One of the reasons Hart is so confident that the ‘08 race will last to the convention is Clinton’s ability to retain support from most of the core Democratic groups that Mondale did, which gives her a considerable leg-up — as it did for Mondale — in some of the biggest delegate prizes on the map, thereby making up for Obama’s considerable advantage in many smaller and mid-size states.
“I think that support has always been with her,” he said. “The question was whether it was going to erode and slip away, and at least at this stage, in states like Massachusetts, New Jersey and California. It has not.”
Looking at the upcoming primaries, Hart said he believes that Obama “has got to broaden his appeal to the Hispanic community,” especially if he wants to compete in the March 4 Texas primary.
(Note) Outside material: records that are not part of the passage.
(** The loop on the buffer's own list. *)
Definition delete_own (i : DataIDRange) (self : positive) : heap_op unit :=
  r ← deref self;
  modify (λ h, MkHeap (<[self := set_detailEvents (delete_range i (detailEvents r)) r]>
                         (buffers h)) (fresh h)).

(** [DeleteDetails] follows the chain of original buffers first. *)
Fixpoint DeleteDetails (fuel : nat) (i : DataIDRange) (self : positive) : heap_op unit :=
  match fuel with
  | O => raise OutOfFuel
  | S fuel =>
    r ← deref self;
    _ ← match originalBuffer r with
        | Some o => DeleteDetails fuel i o
        | None => mret tt
        end;
    delete_own i self
  end.

(** ** Specification: the byte stream in front of a reader *)

Definition bytes (b : SocketDataBuffer) : list Z :=
  match BufferData b with Some d => elems d | None => [] end.

(** A chunk whose length is inside its array, and limits inside the chunk. *)
Fixpoint wf_chunk (b : SocketDataBuffer) : Prop :=
  match b with
  | Upload e => 0 ≤ DataLen e ≤ Z.of_nat (length (BufferBytes e))
  | SocketDataEventLimited b From Size => wf_chunk b ∧ 0 ≤ From ≤ Size ∧ Size ≤ BufferLen b
  end.

(** The bytes a reader can take from the front of [l] before it must stop. *)
Fixpoint chain (valid : bool) (l : list chunk) : list Z :=
  match l with
  | [] => []
  | e :: l' =>
    bytes (evalue e) ++
    match l' with
    | [] => []
    | e' :: _ => if shouldRead valid (evalue e) (evalue e') (BufferLen (evalue e))
                 then chain valid l' else []
    end
  end.

(** Why it stops. *)
Fixpoint chain_end (valid : bool) (l : list chunk) : read_error :=
  match l with
  | [] => EOF
  | e :: l' =>
    match l' with
    | [] => EOF
    | e' :: _ => if shouldRead valid (evalue e) (evalue e') (BufferLen (evalue e))
                 then chain_end valid l' else ErrNotComplete
    end
  end.

Definition ahead (r : Buffer) : list chunk :=
  match current r with
  | Some (MkPosition (Some e) _) => suffix_from (dataEvents r) (eid e)
  | _ => []
  end.

Definition readable (r : Buffer) : list Z :=
  match current r with
  | Some p => drop (Z.to_nat (bufIndex p)) (chain (validated r) (ahead r))
  | None => []
  end.

Definition read_end (r : Buffer) : read_error := chain_end (validated r) (ahead r).

(** A buffer that is being read: the current position is inside an element of
    the list. *)
Record reading (r : Buffer) (e : chunk) (i : Z) (post : list chunk) : Prop := {
  rd_list : ∃ pre, dataEvents r = pre ++ e :: post;
  rd_unique : unique (dataEvents r);
  rd_wf : Forall (λ x, wf_chunk (evalue x)) (dataEvents r);
  rd_current : current r = Some (MkPosition (Some e) i);
  rd_index : 0 ≤ i ≤ BufferLen (evalue e)
}.

(** Only the current position differs. *)
Definition moved (r r' : Buffer) : Prop := ∃ p, r' = set_current p r.

(** ** Lemmas on chunks *)

Lemma reslice_inside {A} (d : slice A) lo hi :
  (s_len d ≤ length (s_arr d))%nat → 0 ≤ lo ≤ hi → hi ≤ Z.of_nat (s_len d) →
  ∃ d', reslice d lo hi = Some d' ∧ (s_len d' ≤ length (s_arr d'))%nat ∧
    Z.of_nat (s_len d') = hi - lo ∧
    elems d' = take (Z.to_nat (hi - lo)) (drop (Z.to_nat lo) (elems d)).
Proof.
  intros Hcap Hlo Hhi. unfold reslice. rewrite decide_True by lia.
  eexists. split; [done|]. simpl. rewrite length_drop. split_and!; [lia|lia|].
  unfold elems. simpl. rewrite skipn_firstn_comm, take_take. f_equal. lia.
Qed.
The other big states on the horizon include Ohio, also on the 4th, and Pennsylvania, which suddenly looks like it will be relevant on April 22 — after a five-week gap without a single nominating contest. Clinton enjoys the support of both states’ Democratic governors: Ted Strickland in Ohio and Ed Rendell in Pennsylvania.
“I lost Pennsylvania, but won Ohio — so that’s winnable for him,” Hart said. “Pennsylvania is a little tougher because it’s a state where there is considerable machine strength.”
The only way the race won’t reach the convention, according to Hart, is if Clinton runs out of money — something that suddenly seems possible, with the news that she loaned her campaign $5 million last month and that key staffers are working for her without pay — or if one of the candidates makes “a fatigue-induced mistake” that gets blown up by the media. Hart has some experience with this: In the final days of the ‘84 marathon, he made an off-hand remark about New Jersey and toxic waste that ended up dominating the news and quite possibly cost him the state — the only one of the final 12 contests that he lost.
“These candidates are really, really, really tired,” he said. “And I don’t think most people and most journalists understand that.”